In the cinema, there are many great movies where a feast plays a central role in the plot. First and foremost there’s Big Night, where two Italian brothers, who take a no compromise approach to cooking, decide to have a no holds barred dinner in honor of musician Louis Prima in hopes of saving their failing New Jersey restaurant. Then there’s Babette’s Feast, where a servant decides to use the entire winnings from a lottery ticket to prepare a sumptuous French feast in the austere Danish village where she has been living in asylum. And at the other end of the spectrum there’s La Grande Bouffe, where a group of wealthy middle-aged men decide to eat themselves to death after a weekend of debauchery.

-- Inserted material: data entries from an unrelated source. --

(** * MatchZoo point generator: batches of (features, targets)

    A shallow embedding of [matchzoo/generators/point_generator.py].
    The generator object is a record of its attributes, methods run in a
    state-and-exception monad over that record, and the numpy operations
    the method relies on ([np.zeros], integer and list indexing with
    wrap-around of negative indices and the conversion of an integer index
    to a C long, item assignment, [np.array]) are written out over lists. *)

From stdpp Require Import base tactics option list numbers strings.

Local Open Scope Z_scope.

(** ** Python exceptions and fallible results *)

Inductive exn :=
| IndexError
| OverflowError
| ValueError (msg : string).

Inductive result (A : Type) :=
| Ok (a : A)
| Raise (e : exn).
Arguments Ok {A} a.
Arguments Raise {A} e.

#[export] Instance result_ret : MRet result := fun A a => Ok a.
#[export] Instance result_bind : MBind result := fun A B f m =>
  match m with
  | Ok a => f a
  | Raise e => Raise e
  end.

(** ** The part of numpy the generator uses *)

Module np.

(** Arrays by shape: [(n,)] of integers, [(n, ncols)] of integers, and
    [(n,)] of Python objects (here: token lists of unequal lengths). *)
Inductive ndarray :=
| Arr1 (data : list Z)
| Arr2 (ncols : nat) (rows : list (list Z))
| ArrObj (items : list (list Z)).

Definition shape (a : ndarray) : list nat :=
  match a with
  | Arr1 data => [length data]
  | Arr2 ncols rows => [length rows; ncols]
  | ArrObj items => [length items]
  end.

(** [len(a)]: the extent of the first axis. *)
Definition len (a : ndarray) : nat :=
  match a with
  | Arr1 data => length data
  | Arr2 _ rows => length rows
  | ArrObj items => length items
  end.

(** [a[i]] for an array of sequences, as an optional row. *)
Definition row (a : ndarray) (i : nat) : option (list Z) :=
  match a with
  | Arr1 _ => None
  | Arr2 _ rows => rows !! i
  | ArrObj items => items !! i
  end.

(** The integers a C long holds (64 bits). *)
Definition fits_intp (k : Z) : Prop :=
  -9223372036854775808 <= k < 9223372036854775808.

#[global] Instance fits_intp_dec (k : Z) : Decision (fits_intp k).
Proof. unfold fits_intp. apply _. Defined.

(** The bounds check of an index [k] on an axis of extent [n]:
    [0 <= k < n] is taken as it is, [-n <= k < 0] counts from the end,
    anything else is an [IndexError]. *)
Definition check_bounds (n : nat) (k : Z) : result nat :=
  if decide (0 <= k < Z.of_nat n) then Ok (Z.to_nat k)
  else if decide (- Z.of_nat n <= k < 0) then Ok (Z.to_nat (k + Z.of_nat n))
  else Raise IndexError.

(** A Python or numpy integer [k] used as an index: it is converted to a
    C long, an [OverflowError] when it does not fit, and then checked
    against the axis.  An axis has fewer than [2^63] entries, so the
    indices that pass the bounds check are the ones that pass both steps. *)
Definition normalize_index (n : nat) (k : Z) : result nat :=
  match check_bounds n k with
  | Ok i => Ok i
  | Raise e => if decide (fits_intp k) then Raise e else Raise OverflowError
  end.

Definition item {A} (a : list A) (i : nat) : result A :=
  match a !! i with
  | Some x => Ok x
  | None => Raise IndexError
  end.

(** [a[k]] with an integer [k]. *)
Definition getitem {A} (a : list A) (k : Z) : result A :=
  i ← normalize_index (length a) k;
  item a i.

(** One entry [k] of an index array: the list used as an index is turned
    into an array as a whole, so its entries meet the bounds check only. *)
Definition getitem_in_array {A} (a : list A) (k : Z) : result A :=
  i ← check_bounds (length a) k;
  item a i.

(** [a[ks]] with a list of integers [ks]: a new array, one entry per
    index, failing on the first index out of range. *)
Fixpoint take {A} (a : list A) (ks : list Z) : result (list A) :=
  match ks with
  | [] => Ok []
  | k :: ks' =>
      x ← getitem_in_array a k;
      xs ← take a ks';
      Ok (x :: xs)
  end.

(** [np.zeros((n, c), dtype=np.int32)]. *)
Definition zeros (n : nat) (c : Z) : result ndarray :=
  if decide (c < 0) then Raise (ValueError "negative dimensions are not allowed"%string)
  else Ok (Arr2 (Z.to_nat c) (replicate n (replicate (Z.to_nat c) 0))).

(** [a[i, j] = v] on a two-dimensional array. *)
Definition setitem2 (a : ndarray) (i j : Z) (v : Z) : result ndarray :=
  match a with
  | Arr2 ncols rows =>
      i' ← normalize_index (length rows) i;
      j' ← normalize_index ncols j;
      Ok (Arr2 ncols (alter (fun r => <[j' := v]> r) i' rows))
  | _ => Raise IndexError
  end.

(** [np.array(a)] of an array: a copy. *)
Definition array (a : ndarray) : ndarray := a.

(** [np.array(l)] of a Python list of token lists: two-dimensional when
    all rows have one length, an object array of the rows otherwise, and
    the empty one-dimensional array for the empty list. *)
Definition array_of_rows (l : list (list Z)) : ndarray :=
  match l with
  | [] => Arr1 []
  | r :: rest =>
      if forallb (fun r' => Nat.eqb (length r') (length r)) rest
      then Arr2 (length r) l
      else ArrObj l
  end.

End np.

(** ** Task descriptors *)

Module tasks.

(** Modelled from the spec: the [tasks] module is not part of the
    sources at hand.  A task is a [Ranking] value (no parameters), a
    [Classification] value carrying its number of classes, or any other
    object; [isinstance] distinguishes the three. *)
Inductive BaseTask :=
| Ranking
| Classification (_num_classes : Z)
| Other (repr : string).

End tasks.

(** ** The data pack *)

Module datapack.

(** Modelled from the spec: the [DataPack] class is not part of the
    sources at hand.  Its dataframe is a table with the columns
    [text_left], [text_right], [label], [id_left] and [id_right]. *)
Record Row := {
  text_left : list Z;
  text_right : list Z;
  label : Z;
  id_left : string;
  id_right : string
}.

Record DataPack := { dataframe : list Row }.

End datapack.

(** ** The generator object *)

Record PointGenerator := {
  _task : tasks.BaseTask;
  x_left : list (list Z);
  x_right : list (list Z);
  y : list Z;
  id_left : list string;
  id_right : list string;
  (* handed to the base class *)
  batch_size : Z;
  num_instances : nat;
  shuffle : bool
}.

(** [transform_data]: the five columns as arrays. *)
Definition transform_data (inputs : datapack.DataPack)
  : list (list Z) * list (list Z) * list Z * list string * list string :=
  let data := datapack.dataframe inputs in
  (map datapack.text_left data,
   map datapack.text_right data,
   map datapack.label data,
   map datapack.id_left data,
   map datapack.id_right data).

(** [__init__]. *)
Definition init (inputs : datapack.DataPack) (task : tasks.BaseTask)
    (batch_size : Z) (shuffle : bool) : PointGenerator :=
  let '(x_left, x_right, y, id_left, id_right) := transform_data inputs in
  {| _task := task;
     x_left := x_left; x_right := x_right; y := y;
     id_left := id_left; id_right := id_right;
     batch_size := batch_size;
     num_instances := length (datapack.dataframe inputs);
     shuffle := shuffle |}.

(** ** Methods: state over [self], with exceptions *)

Definition M (A : Type) : Type := PointGenerator -> PointGenerator * result A.

#[export] Instance M_ret : MRet M := fun A a self => (self, Ok a).
#[export] Instance M_bind : MBind M := fun A B f m self =>
  match m self with
  | (self', Ok a) => f a self'
  | (self', Raise e) => (self', Raise e)
  end.

(** [self.attr] *)
Definition getattr {A} (attr : PointGenerator -> A) : M A :=
  fun self => (self, Ok (attr self)).

(** [self.attr = v], through a record update [upd]. *)
Definition setattr (upd : PointGenerator -> PointGenerator) : M unit :=
  fun self => (upd self, Ok tt).

Definition raise {A} (e : exn) : M A := fun self => (self, Raise e).

(** A numpy call, which touches no attribute. *)
Definition lift {A} (r : result A) : M A := fun self => (self, r).

(** [for a in l: acc = body acc a] *)
Fixpoint for_each {A B} (l : list A) (body : B -> A -> M B) (acc : B) : M B :=
  match l with
  | [] => mret acc
  | a :: l' => acc' ← body acc a; for_each l' body acc'
  end.

Fixpoint enumerate_from {A} (start : nat) (l : list A) : list (nat * A) :=
  match l with
  | [] => []
  | a :: l' => (start, a) :: enumerate_from (S start) l'
  end.

Definition enumerate {A} (l : list A) : list (nat * A) := enumerate_from 0 l.

(** The feature mapping of a batch, by key. *)
Record features := {
  f_x_left : np.ndarray;
  f_x_right : np.ndarray;
  f_id_left : list string;
  f_id_right : list string
}.
(** [Array.prototype.sort] without a comparator, on strings: ascending in
    code-unit order.  The order is total and antisymmetric, so every correct
    sorting procedure returns this list. *)
Definition Array_sort (items : list string) : list string :=
  merge_sort String.le items.

(** [String.prototype.toUpperCase] on ASCII letters. *)
Definition Ascii_toUpperCase (c : ascii) : ascii :=
  let n := N_of_ascii c in
  if ((97 <=? n) && (n <=? 122))%N then ascii_of_N (n - 32) else c.

Fixpoint toUpperCase (s : string) : string :=
  match s with
  | EmptyString => EmptyString
  | String c rest => String (Ascii_toUpperCase c) (toUpperCase rest)
  end.

(** [Boolean(x)] of an optional boolean property. *)
Definition truthy (b : option bool) : bool := default false b.

(** [x || undefined] on an optional boolean property. *)
Definition or_undefined (b : option bool) : option bool :=
  if truthy b then Some true else None.

(** ** Errors and outcomes *)

Inductive JsError :=
| TypeError (msg : string)
| Error (msg : string)
| EmptySwarmError (pubkey msg : string)
| ForeignError (msg : string).

Inductive Outcome (A : Type) :=
| Returned (a : A)
| Thrown (e : JsError).
Arguments Returned {A} a.
Arguments Thrown {A} e.

(** [o] is a normal return. *)
Definition is_Returned {A} (o : Outcome A) : Prop :=
  match o with Returned _ => True | Thrown _ => False end.

(** ** Records of the source *)

Record HexKeyPair := { pubKey : string; privKey : string }.

Record PubKey := { key : string }.

Record Snode := { ip : string; port : Z; snode_pubkey_ed25519 : string }.

Record SignResult := { sig_signature : string; sig_pubkey_ed25519 : string }.

(** [ExpireParams], with the fields [expireMessageOnSnode] puts in. *)
Record ExpireParams := {
  pubkey : PubKey;
  pubkey_ed25519 : string;
  messages : list string;
  expiry : Z;
  extend : option bool;
  shorten : option bool;
  signature : string
}.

As wine after wine was poured and as course after delectable course was consumed, I couldn’t help but be reminded of these movies during the annual lamb roast at Paumanok Vineyards on the North Fork of Long Island. And no, there was no all-or-nothing finality about the meal. And the Massoud family was not bankrupting the winery with one lavish feast. And as far as I know, nobody at the dinner was eating and drinking himself to death. (Although that’s not a bad way to go!) It’s just that after my heart attack a few years back, I not only altered my diet, but I became a man of moderation who seldom participates in lavish feasts, such as the 7-course wine dinner that we had that evening. So, this big night on the north fork was a big deal for me. And judging by the smiles on the faces of my fellow diners, it was a big deal for quite a few people.
The food was prepared under the direction of Chef Philippe Massoud, Executive Chef and Proprietor of Ilili, a Meditterean Restaurant in New York City. Chef Massoud (nephew of Paumanok owner Charles Massoud) and his team did a phenomenal job. The logistics of successfully pulling off a sit-down dinner for 270 people is no easy task. But the staff of Ilili and winemaker Kareem Massoud and the team from Paumanok performed flawlessly.

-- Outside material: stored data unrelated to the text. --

(** The queue is empty before the fuel is used up: more fuel yields the
    same nodes. *)
Lemma walk_queue_enough (fuel extra : nat) (todo : list value) :
  Forall (fun c => ast.is_AST c = true) todo ->
  list_sum (map ast.size todo) <= fuel ->
  ast.walk_queue (fuel + extra) todo = ast.walk_queue fuel todo.
Proof.
  revert todo. induction fuel as [|fuel IH]; intros todo A L.
  - destruct todo as [|node rest]; [destruct extra; reflexivity|].
    exfalso. inversion A as [|? ? An Ar]; subst.
    destruct node; try discriminate. rewrite map_cons, size_unfold, list_sum_cons in L.
    lia.
  - destruct todo as [|node rest]; [reflexivity|].
    inversion A as [|? ? An Ar]; subst.
    destruct node as [| | | |cls fields attrs]; try discriminate.
    cbn [ast.walk_queue Nat.add]. f_equal. apply IH.
    + apply List.Forall_app. split; [exact Ar|apply iter_child_nodes_AST].
    + rewrite map_cons, size_unfold, list_sum_cons in L.
      rewrite map_app, list_sum_app. lia.
Qed.

Lemma walk_perm (node : value) :
  Permutation (ast.walk node) (ast.subnodes node).
Proof.
  destruct node as [| | | |cls fields attrs]; try reflexivity.
  unfold ast.walk. rewrite walk_queue_perm.
  - cbn [flat_map]. rewrite app_nil_r. reflexivity.
  - repeat constructor.
  - rewrite map_cons, list_sum_cons. cbn [map list_sum fold_right]. lia.
Qed.

(** ** The complexity walk *)

Lemma complexity_step_weight (acc : Z) (node : value) :
  values_ok node = true ->
  complexity_step acc node = Returns (acc + node_weight node)%Z.
Proof.
  unfold complexity_step, values_ok, node_weight, operands, branching,
    boolop, operator.
  destruct (ast.isinstance_any node ["If"; "While"; "For"; "ExceptHandler"]);
    [reflexivity|].
  destruct (ast.isinstance node "BoolOp").
  - destruct (ast.getattr node "values") as [values|e]; simpl;
      [|discriminate].
    destruct (ast.len values); simpl; [reflexivity|discriminate].
  - destruct (ast.isinstance_any node ["And"; "Or"]); intros _; f_equal; lia.
Qed.

Lemma complexity_step_raises (acc : Z) (node : value) :
  values_ok node = false -> exists e, complexity_step acc node = Raises e.
Proof.
  unfold complexity_step, values_ok, branching, boolop.
  destruct (ast.isinstance_any node ["If"; "While"; "For"; "ExceptHandler"]);
    [discriminate|].
  destruct (ast.isinstance node "BoolOp"); [|discriminate].
  destruct (ast.getattr node "values") as [values|e]; simpl; [|eauto].
  destruct (ast.len values); simpl; [discriminate|eauto].
Qed.

Lemma complexity_fold (nodes : list value) (acc : Z) :
  forallb values_ok nodes = true ->
  ofold complexity_step nodes acc
  = Returns (acc + sumZ (map node_weight nodes))%Z.
Proof.
  revert acc. induction nodes as [|node nodes IH]; intros acc A; simpl.
  - f_equal. lia.
  - apply andb_true_iff in A as [A1 A2].
    rewrite (complexity_step_weight _ _ A1). simpl.
    rewrite (IH _ A2). f_equal. lia.
Qed.

Lemma complexity_fold_returns (nodes : list value) (acc c : Z) :
  ofold complexity_step nodes acc = Returns c ->
  forallb values_ok nodes = true.
Proof.
  revert acc. induction nodes as [|node nodes IH]; intros acc R; simpl;
    [reflexivity|].
  simpl in R. destruct (values_ok node) eqn:V.
  - rewrite (complexity_step_weight _ _ V) in R. simpl in R.
    simpl. eapply IH, R.
  - destruct (complexity_step_raises acc node V) as [e E].
    rewrite E in R. discriminate R.
Qed.

Lemma forallb_perm {A} (p : A -> bool) (l l' : list A) :
  Permutation l l' -> forallb p l = forallb p l'.
Proof.
  induction 1; simpl; try congruence.
  - destruct (p x), (p y); reflexivity.
Qed.

Lemma sumZ_perm (l l' : list Z) : Permutation l l' -> sumZ l = sumZ l'.
Proof.
  induction 1; simpl; try lia.
Qed.

Lemma sumZ_app (l l' : list Z) : sumZ (l ++ l') = (sumZ l + sumZ l')%Z.
Proof. induction l; simpl; lia. Qed.

Lemma calculate_complexity_total (tree : value) :
  forallb values_ok (ast.subnodes tree) = true ->
  _calculate_complexity tree
  = Returns (Z.min 100 ((1 + total_weight tree) * 5)).
Proof.
  intros V. unfold _calculate_complexity.
  rewrite complexity_fold.
  - simpl. unfold total_weight, tree_sum.
    rewrite (sumZ_perm _ _ (Permutation_map node_weight (walk_perm tree))).
    reflexivity.
  - rewrite (forallb_perm _ _ _ (walk_perm tree)). exact V.
Qed.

We started out with an assorted Lebanese appetizers: Hummus, Garlic Minted Labne (a style of Greek yogurt) and Roasted Eggplant Tartar. To start the feast I choose Paumanok’s 2014 Sauvignon Blanc. Next was an Organic Heirloom Tomato Salad with Aged Goat Labne and Bulgarian Feta, Torpedo Onions and Pickled Ramps. This was accompanied with the 2014 Dry Riesling. And the final appetizer, a Purslane and Lebanese Thyme Salad with Green Olives, Galician Grilled Octopus and Organic Fingerling Potatoes with Toasted Spanish Paprika. These I paired with 2014 Chenin Blanc.

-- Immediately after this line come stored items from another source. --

(** Modelled from the spec: [wrap_db_retry] is missing from the sources;
    it is "a higher-order function ... taking the operation, a maximum
    attempt count, a base interval, and a predicate identifying retryable
    failures": transient failures "are retried locally and only surfaced
    after exhaustion", with "bounded exponential backoff (fixed small base
    interval, increasing, bounded attempt count)"; any other outcome is
    the caller's at once. *)
Fixpoint retry_loop (remaining : nat) (next_interval : Z) (f : M A)
  : M A := λ w,
  match f w with
  | (Return a, w') => (Return a, w')
  | (Raise e, w') =>
      match remaining with
      | O => (Raise e, w')
      | S remaining' =>
          if is_exception_expected e
          then match sleep next_interval w' with
               | (_, w'') =>
                   retry_loop remaining' (following next_interval) f w''
               end
          else (Raise e, w')
      end
  end.

Definition wrap_db_retry (f : M A) : M A :=
  retry_loop max_retries retry_interval f.
End wrap_db_retry.

(** ** The reservation engine *)

Definition _handle_expired_reservations (tenant_id : string) : M unit :=
  quota_api.remove_expired_reservations tenant_id.

(** The dictionary comprehension that gathers [current_usages]. *)
Fixpoint count_usages (resources : gmap string BaseResource.t)
    (tenant_id : string) (requested_resources : list string)
    (current_usages : gmap string Z) : M (gmap string Z) :=
  match requested_resources with
  | [] => mret current_usages
  | resource :: rest =>
      usage ← count resources resource tenant_id;
      count_usages resources tenant_id rest
                   (<[resource := usage]> current_usages)
  end.

(** The loop that verifies the request against the current limits. *)
Fixpoint check_headroom (tenant_id : string)
    (current_limits current_usages expired_deltas deltas : gmap string Z)
    (requested_resources : list string) (resources_over_limit : list string)
  : M (list string) :=
  match requested_resources with
  | [] => mret resources_over_limit
  | resource :: rest =>
      let expired_reservations := default 0 (expired_deltas !! resource) in
      usage ← getitem current_usages resource;
      let total_usage := usage - expired_reservations in
      limit ← getitem current_limits resource;
      let res_headroom := limit - total_usage in
      delta ← getitem deltas resource;
      let resources_over_limit :=
        if decide (res_headroom < delta)
        then resources_over_limit ++ [resource]
        else resources_over_limit in
      _ ← (if decide (expired_reservations ≠ 0)
           then _handle_expired_reservations tenant_id
           else mret tt);
      check_headroom tenant_id current_limits current_usages expired_deltas
                     deltas rest resources_over_limit
  end.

We were then served a trio of main courses: Charcoal Grilled Organic Chicken with Garlic Whip, six-Hour slow cooked cured Pork Butt and then the piece de resistance, the eight-Hour slow cooked roasted Lamb Shoulder. For the chicken and pork, I drank the 2014 Dry Rosé, but I switched over to the 2013 Cabernet Franc with the lamb. The feast was topped off with a Pistachio and Berries Tarte Tropezienne and Pecan Semolina Cookies.
To say that the food was fantastic hardly scratches the surface. Every course was cooked to perfection. To say that the setting was idyllic is a gross understatement. We dined amidst a beautiful vineyard with perfect July weather. And to say that a good time was had by all is putting it mildly. It was not just a big night, but a feast for the ages. The brothers from Big Night would have approved.